歴史とはなにか

岡田英弘の新書。
「歴史とはなにか」とはずいぶん大きく構えたものだが、この本では本当に「歴史とはなにか」について語っている。
本書ではまず第一部「歴史のある文明、歴史のない文明」でなにが歴史かということについて「なにを歴史として認識するか」であるとしている。歴史は人間にかかわるものであるから、人間の集団によって捉え方も変わってくるのである。続いて各文明における歴史の位置付け。
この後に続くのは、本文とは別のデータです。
(* ===== verification/CollaborationService.v ===== *)
(** * Workspace tasks and decisions ([collaboration/service.py],
      [collaboration/schemas.py], [api/collaboration.py])

    Tasks are edited under an optimistic version check.  A decision is proposed,
    revised while it is proposed, and accepted or rejected; its content lives in
    numbered versions that are only ever added.  Accepting a decision that supersedes
    another one retires the other.  Each endpoint runs the service operation in one
    transaction. *)

From S2P Require Import Prelude PyText PyVal Redaction Enums Models Kernel Domain.
From S2P Require Import CanonicalJson Events EventLog Identity.

(** ** Tables *)

Record Collab : Type := MkCollab {
  base : Kernel;
  tasks : gmap uuid WorkspaceTask;
  decisions : gmap uuid WorkspaceDecision;
  versions : list WorkspaceDecisionVersion
}.

#[export] Program Instance collab_session : Session Collab := {
  kernel := base;
  set_kernel k s := MkCollab k (tasks s) (decisions s) (versions s);
  rollback old new :=
    MkCollab (kernel_rollback (base old) (base new)) (tasks old) (decisions old) (versions old)
}.
Solve Obligations with (by intros; repeat match goal with s : Collab |- _ => destruct s end).

Definition put_task (id : uuid) (row : WorkspaceTask) : Py Collab unit :=
  modify (λ s, MkCollab (base s) (<[id := row]> (tasks s)) (decisions s) (versions s)).
Definition put_decision (id : uuid) (row : WorkspaceDecision) : Py Collab unit :=
  modify (λ s, MkCollab (base s) (tasks s) (<[id := row]> (decisions s)) (versions s)).
Definition add_version (row : WorkspaceDecisionVersion) : Py Collab unit :=
  modify (λ s, MkCollab (base s) (tasks s) (decisions s) (versions s ++ [row])%list).

(** [length(trim(title)) > 0]: SQL trims spaces only. *)
Definition nonempty_title (title : string) : bool :=
  existsb (λ c, negb (bool_decide (c = " "%char))) (chars title).

(** ** Requests *)

Module CreateWorkspaceTaskRequest.
Record CreateWorkspaceTaskRequest : Type := Make {
  title : string;
  description : string;
  priority : WorkspaceTaskPriority;
  assignee_id : option uuid;
  source_run_id : option uuid;
  due_at : option Z
}.
End CreateWorkspaceTaskRequest.
Abbreviation CreateWorkspaceTaskRequest := CreateWorkspaceTaskRequest.CreateWorkspaceTaskRequest.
歴史という文化を自前で作り出したのは中国の司馬遷地中海世界ヘロドトスのみで、前者はいかに皇帝が正当な支配者であるかを語る歴史であり、後者は世界の変化・アジアとヨーロッパの抗争を語る歴史。
第二部「日本史はどう作られたか」ではわが国日本の歴史がいかに作られたか。神話をどう取り扱うか。日本の神話はまるっきりの虚構というわけではなく、当時の話を神々もしくは古代の天皇に仮託して書き換えたものであるから、本来は「良い歴史」のためには省かれるべきものだが、日本人だけでなく人々は神話にロマンを求めるものだから「良い歴史」をまとめても誰も喜んではくれない、という話。
第三部は「現代史のとらえかた」。「世界は一定の方向に向かって発展しているのではない」「時代の区分は、むかしといま、古代と現代の二分法しかない」「国民国家とはなにか」といった、言葉の定義、誤解しやすいことの訂正などを述べつつ、結局、歴史を作るのは、「個人としての歴史家」であり、それ以外に歴史を書く立場というものは理論上ありえないとしている。
相変わらず切れが良くて楽しい。オススメ。以下キレのある部分を抜粋。

(アメリカについて)アメリカ合衆国は、世界の文明のなかでもっとも特異な文明であって、アメリカ文明には普遍性がほとんどない。アメリカ人自身は、自分の文明の特異性をまったく自覚していない。全人類に通用する普遍的な文明だと思いこんでいる。

道徳的にいいか、悪いかは、当事者だけが問題にすることだ。はっきり言ってしまえば、どちら側をひいきするかによって決まる問題だ。普遍的な歴史を書くのがしごとの歴史家は、そんな議論にかかわりあってるひまはない。

世界はたしかに変化しているけれども、それは偶然の事件の積み重なりによって変化するのだ。

はっきり言ってしまえば、国家は戦争をするためにある。戦争ができないのは国家ではない。